The goal is to further quantifying the dependence of upper ocean stability on chlorophyll distributions and export production (with an emphasis on the Southern Ocean) as biological productivity can play an important role in ocean carbon sequestration. In December 2012 an APEX float (pictured to the right) was delpoyed in the Southern Ocean between the tip of South American and Antarctic. 





An Autonomous Profiling EXplorer (APEX float) was deployed in the Southern Ocean (SO) on December 18, 2012 in the Drake Passage, between the tip of South America and the West Antaractica Peninsula (WAP), at 64.813 degrees West and 59.870 degrees South. APEX floats are capable of profiling the subsurface environment down to a depth of 2,000 m with a vertical sampling resolution on the order of 10 to 100 meters. Between ocean profiling, the float remains at a depth of roughly 1,000 meters, before diving to 2,000 m to begin the profiling mission. Once at the surface, data is transmitted via the ARGOS satellite system before float returns to depth and awaits the next profile.

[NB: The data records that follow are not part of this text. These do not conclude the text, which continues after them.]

(** C6: once the training loop has completed, the script restores the
    checkpoint selected by the greatest negated error rate, which is a
    checkpoint of the store with the lowest recorded error rate; then it
    evaluates the test set, in the restored state; and only after that it
    summarizes the error statistics, opens the report file at the
    configured path and prints the summary and the alignments to it. *)
Theorem final_evaluation_order (w : World) :
  let train := fit params lib (train_loader params) (valid_loader params) (resumed w) in
  let w1 := final train in
  let selected := best_by neg_PER (checkpoints w1) in
  let r := run_experiment params lib w in
  outcome train = Returns tt ->
  test_loader params <> [] ->
  exists test_stats per w3 t_eval,
    evaluate params lib (test_loader params) (restored selected w1)
    = (Returns test_stats, w3, t_eval)
    /\ test_stats !! "PER" = Some per
    /\ Forall is_batch_event t_eval
    /\ trace r
       = trace (recover_if_possible None w) ++ trace train
         ++ [ERecover selected] ++ t_eval
         ++ [ ELogStats [("Epoch loaded", inject_Z (Z.of_nat (counter (live w3))))];
              EWerSummary; EOpen (wer_file params);
              EPrintWerSummary; EPrintAlignments ]
    /\ outcome r = Returns tt
    /\ files (final r) !! wer_file params
       = Some [RSummary (wer_summary lib per); RAlignments per]
    /\ (forall c, selected = Some c ->
          c ∈ checkpoints w1
          /\ live (restored selected w1) = saved c
          /\ forall c', c' ∈ checkpoints w1 -> (meta_PER c <= meta_PER c')%Q)
    /\ (selected = None <-> checkpoints w1 = []).
Proof.
  intros train w1 selected r Htrain Htest.
  destruct (run_batches_evaluate Test (test_loader params) ∅ (restored selected w1))
    as (test_stats & n & t_eval & Heval & Ht & Hper); [discriminate|].
  destruct (Hper (or_introl Htest)) as [per Hper'].
  exists test_stats, per, (set_live (set_normalizer n) (restored selected w1)), t_eval.
  split; [exact Heval|]. split; [exact Hper'|]. split; [exact Ht|].
  assert (Hrec : recover_if_possible (Some neg_PER) w1
                 = (Returns tt, restored selected w1, [ERecover selected])).
  { unfold recover_if_possible, restored, selected.
    change (default ckpt_recency (Some neg_PER)) with neg_PER.
    destruct (best_by neg_PER (checkpoints w1)); reflexivity. }
  assert (Hres : recover_if_possible None w
                 = (Returns tt, resumed w, trace (recover_if_possible None w))).
  { unfold resumed, final, trace, recover_if_possible.
    change (default ckpt_recency None) with ckpt_recency.
    destruct (best_by ckpt_recency (checkpoints w)); reflexivity. }
  assert (Hfit : train = (Returns tt, w1, trace train)).
  { unfold w1, final, trace, outcome in *. destruct train as [[o w'] t]. simpl in *.
    rewrite Htrain. reflexivity. }
  assert (Hrun : r = (Returns tt,
                      set_files (alter (fun f => f ++ [RAlignments per]) (wer_file params))
                        (set_files (alter (fun f => f ++ [RSummary (wer_summary lib per)])
                                          (wer_file params))
                           (set_files (insert (wer_file params) [])
                              (set_live (set_normalizer n) (restored selected w1)))),
                      trace (recover_if_possible None w) ++ trace train
                      ++ [ERecover selected] ++ t_eval
                      ++ [ ELogStats [("Epoch loaded",
                                       inject_Z (Z.of_nat (counter (live (restored selected w1)))))];
                           EWerSummary; EOpen (wer_file params);
                           EPrintWerSummary; EPrintAlignments ])).
  { unfold r, run_experiment. cbv zeta.
    erewrite bind_run by exact Hres.
    erewrite bind_run by exact Hfit.
    unfold final_evaluation.
    erewrite bind_run by exact Hrec.
    erewrite bind_run by exact Heval.
    unfold write_report. rewrite Hper'. reflexivity. }
  rewrite Hrun. unfold trace at 1, outcome, final. cbn [fst snd].
  split; [reflexivity|]. split; [reflexivity|]. split.
  - cbn [files set_files]. rewrite !lookup_alter_eq, lookup_insert_eq. reflexivity.
  - split.
    + intros c Hc. unfold selected in Hc. split; [exact (best_by_elem _ _ _ Hc)|].
      split; [unfold selected; rewrite Hc; reflexivity|].
      intros c' Hc'. pose proof (best_by_greatest _ _ _ Hc c' Hc') as Hle.
      unfold neg_PER in Hle. lra.
    + apply best_by_nil.
Qed.

End Script.

(** ** The claims on the concrete instance *)

Section Instances.

Import Demo.

#[local] Existing Instance exact_arith.
#[local] Existing Instance demo_torch.
#[local] Existing Instance demo_scoring.

Example round_half_even_ties :
  round_half_even (1 # 2) = 0%Z /\ round_half_even (3 # 2) = 2%Z
  /\ round_half_even (5 # 2) = 2%Z /\ round_half_even (- (1 # 2)) = 0%Z
  /\ round_half_even (7 # 4) = 2%Z.
Proof. repeat split; reflexivity. Qed.

Example abs_and_rel_length :
  abs_length_of demo_phns [1; 1 # 2]%Q = [4; 2]%Q
  /\ rel_length_of demo_phns [4; 2]%Q = [(4 + 1) / 4; (2 + 1) / 4]%Q.
Proof. split; reflexivity. Qed.

(** The train stage does not unpack a four-tuple, and a tag outside the
    three makes [evaluate_batch] raise after its forward pass. *)
Example compute_objectives_too_many :
  outcome (compute_objectives (demo_params true 1) demo_lib demo_pred4 demo_targets
                              "train" demo_world)
  = Raises (ValueError "too many values to unpack (expected 3)").
Proof. reflexivity. Qed.

Example compute_objectives_valid_stats :
  exists loss stats,
    outcome (compute_objectives (demo_params true 1) demo_lib demo_pred4 demo_targets
                                "valid" demo_world)
    = Returns (loss, stats)
    /\ stats !! "PER"
       = Some (SPer [ ("utt1", (["sil"; "ah"; "k"; "ah"], ["sil"; "ah"]));
                      ("utt2", (["t"; "b"], ["t"])) ]).
Proof. do 2 eexists. split; reflexivity. Qed.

As of March 2010 there have been over 6,000 APEX float deployments by institutes spanning 19 countries with the majority of float deployments occuring in tropical and temperate waters. The standard float configuration calls for a pumped CTD which measures temperature, pressure, and salinity. The MUSTACHE float is only one of two deployed in the SO that can also measure oxygen and chlorophyll concentrations, along with CDOM and total partical backscatter.

Primary production in the SO is physically-forced, iron limited system. Over the entire basin, production is limited for months at a time due to high seasonal variability in the available solar irradiance while mesoscale ocean processes (eddies) and atmospheric forcing (wind stress) may play a significant role in the presence and "patchiness" of chlorophyll blooms.

The goal of the MUSTACHE is to further quantify the role of higher-frequency physical-biological interactions in the SO. A better understanding of these processes could prove to be paramount in the understanding of problems ranging from air-sea gas fluxes to the geospatial distribution of foodwebs in our changing climate.

To capture the higher frequency variability in the SO, the float has been set to profile and surface every two days during the southern hemisphere summer months. The top figure to the right, shows the MUSTACHE float locations as of 4/29/12 plotted on Google Earth. The background shadding is the absolute dynamic topography from TOPEX on 4/24/12 via aviso.oceanobs.com. The dark blue shadding is roughly -100 cm while the yellow/green is roughly +100 cm. This demontrates that sampling every two days allows the float trajectory to roughly follow barotropic pressure gradients imposed by sea surface height anomalies (mesoscale eddies). In the SO cyclonically rotating eddies spin clockwise and are associated with anamolously low sea surface heights (the opposite for anti-cyclonically spinnning eddies).

The middle figure shows the temperature-salinity diagram for measurements to as of 04/24/12. The dashed contours show the density anamolies (from 1000 kg/m^3) with the vertical orientation of these contours indicating density is driven by salinity at low temperatures. The T-S diagram shows and interesting feature at a depth of about 100 m. A sharp decrease in temperature that is located at that depth. This cold water mass, potentially a residual signature from previous winters, has an impact on the upper ocean stability as its depth appears to relate to the depth of the mixed layer.

The bottom figure shows the percent O2 saturation through time and depth. This shows the upper 100 m remains well mixed and uniform above the black line, which is the depth of maximum stability. The blue line is the depth of maximum chlorophyll concentration.